LONDON- The UK Civil Aviation Authority (CAA) is set to initiate an impartial examination into the technical failure encountered by NATS on August 28th, which resulted in numerous flight delays and cancellations.
NATS has issued a preliminary technical report outlining the causes of the issue and the measures taken to address and mitigate its consequences.
UK NATS Technical Failure Review
The report indicates that the incident was triggered by an anomaly that compelled the system to halt the processing of flight plans. The system was temporarily deactivated to ensure safety and required manual operation to resume service.
The UK Civil Aviation Authority will conduct an autonomous assessment of the system malfunction’s broader aspects and NATS’s response to the situation.
Should there be any indications that NATS may have violated its statutory and licensing obligations, the UK Civil Aviation Authority will take appropriate action.
Furthermore, this review will identify key lessons to be learned for the future, aiming to benefit both consumers and the aviation industry.
CAA Cheif Insights
Rob Bishton, the Joint-Interim Chief Executive of the UK Civil Aviation Authority, has remarked:
“Every year, millions of passengers depend on the smooth and safe operation of air traffic control.
The initial report from NATS has raised several important questions. As the regulator, we are committed to addressing these questions for the benefit of passengers and the industry.
If there is any evidence suggesting that NATS may have violated its statutory and licensing obligations, we will assess whether further action is warranted.”

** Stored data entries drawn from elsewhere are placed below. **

Fixpoint confirm_loop (fuel i : nat) : option (result E unit) :=
  match fuel with
  | O => None
  | S f =>
      if timeout_ms <? elapsed i then Some (Err timed_out) else
      match receipt i with
      | Ok (Some true) => Some (Ok tt)
      | Ok (Some false) => Some (Err reverted)
      | _ => confirm_loop f (S i)
      end
  end.

(** Every turn sleeps two seconds, so this many turns exceed the timeout. *)
Definition confirm_turns : nat := Z.to_nat (timeout_ms / 2000) + 2.
Definition confirm : result E unit :=
  match confirm_loop confirm_turns 0 with
  | Some r => r
  | None => Panic "still polling"
  end.
End confirm.

(** ** submitter.rs *)
Definition is_invalid_public_key_error (err_str : string) : bool :=
  contains "InvalidPublicKey" err_str || contains "0xffc44e88" err_str.

Module ContractSubmitter.
Record t := mk { rpc_url : string; bridge_address : bytes }.

Section ops.
Context `{AT : AddressText} `{CR : Crypto} `{SG : !Signer} `{RP : Rpc}.

Definition from_config (config : BootstrapConfig.t) : result BootstrapError t :=
  let? rpc_url := ok_or (BootConfig "BOOTSTRAP_RPC_URL is required") (BootstrapConfig.rpc_url config) in
  let? text := ok_or (BootConfig "BRIDGE_CONTRACT_ADDRESS is required") (BootstrapConfig.bridge_address config) in
  let? bridge_address := map_err (fun e => BootConfig ("Invalid bridge address: " +:+ e)) (address_parse text) in
  Ok (mk rpc_url bridge_address).

Definition check_url (c : t) : result BootstrapError unit :=
  map_err (fun e => BootConfig ("Invalid RPC URL: " +:+ e)) (url_parse (rpc_url c)).

(** [balance.to::<u128>()] panics on a value that does not fit. *)
Definition get_balance (c : t) (address : bytes) : result BootstrapError Z :=
  let? _ := check_url c in
  let? balance := map_err ContractSubmissionFailed (rpc_get_balance (rpc_url c) address) in
  if balance <? 2 ^ 128 then Ok balance else Panic "U256 to u128 overflow".

Definition fetch_tee_key_manager_address (c : t) (n : nat) : result BootstrapError bytes :=
  map_err (fun e => KeyVerificationFailed ("Failed to fetch TeeKeyManager address: " +:+ e))
          (rpc_tee_key_manager (rpc_url c) (bridge_address c) n).

(** [is_sequencer_key_valid] and [is_validator_key_valid] differ in the number. *)
Definition is_key_valid (c : t) (key_type : Z) (address : bytes) (n : nat) : result BootstrapError bool :=
  let? _ := check_url c in
  let? tkm := fetch_tee_key_manager_address c n in
  match rpc_is_key_valid (rpc_url c) tkm key_type address n with
  | Ok _ => Ok true
  | Err e => if is_invalid_public_key_error e then Ok false else Err (KeyVerificationFailed e)
  | Panic w => Panic w
  end.
Definition is_sequencer_key_valid (c : t) (address : bytes) (n : nat) : result BootstrapError bool :=
  is_key_valid c 0 address n.
Definition is_validator_key_valid (c : t) (address : bytes) (n : nat) : result BootstrapError bool :=
  is_key_valid c 1 address n.

Definition get_gas_price (c : t) : result BootstrapError Z :=
  let? _ := check_url c in
  map_err ContractSubmissionFailed (rpc_get_gas_price (rpc_url c)).

Definition send_eth (c : t) (signer : PrivateKeySigner) (to : bytes) (amount : Z) : result BootstrapError bytes :=
  let? _ := check_url c in
  map_err TransactionFailed (rpc_send_eth (rpc_url c) (signer_address signer) to amount).

Definition wait_for_confirmation (c : t) (tx_hash : bytes) (timeout : Z) : result BootstrapError unit :=
  let? _ := check_url c in
  confirm (TransactionConfirmationFailed "Timeout waiting for confirmation")
          (TransactionFailed "Transaction reverted") (timeout * 1000)
          elapsed_ms (rpc_receipt (rpc_url c) tx_hash).
End ops.
End ContractSubmitter.

(** ** drain.rs *)
Definition ETH_TRANSFER_GAS : Z := 21000.
Definition u128_mul (a b : Z) : Z := (a * b) mod 2 ^ 128.

Section drain.
Context `{AT : AddressText} `{CR : Crypto} `{SG : !Signer} `{RP : Rpc}.

Definition drain_to_treasury (submitter : ContractSubmitter.t) (old_key : PrivateKeySigner)
    (treasury_address : bytes) : result BootstrapError Z :=
  let old_address := signer_address old_key in
  let? balance := ContractSubmitter.get_balance submitter old_address in
  if balance =? 0 then Ok 0 else
  let? gas_price := ContractSubmitter.get_gas_price submitter in
  let gas_cost := u128_mul ETH_TRANSFER_GAS gas_price in
  if balance <=? gas_cost then Ok 0 else
  let amount_to_send := balance - gas_cost in
  let? tx_hash := ContractSubmitter.send_eth submitter old_key treasury_address amount_to_send in
  let? _ := ContractSubmitter.wait_for_confirmation submitter tx_hash 60 in
  Ok amount_to_send.
End drain.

The extent of the disruption caused was substantial, resulting in significant delays for some passengers, with certain individuals waiting for several days to secure alternative flights.
Airlines made concerted efforts to resolve the issue, even expanding their capacity. Airlines bear the responsibility of looking after their passengers in such situations and arranging for their swift return home.
NATS shared its preliminary technical report on the incident with the UK Civil Aviation Authority on September 4th, and the regulator subsequently forwarded it to the Secretary of State for Transport, Mark Harper, as well as Aviation Minister, Baroness Vere, outlining its planned course of action.
The particulars of the independent review will be made public by the conclusion of September 2023.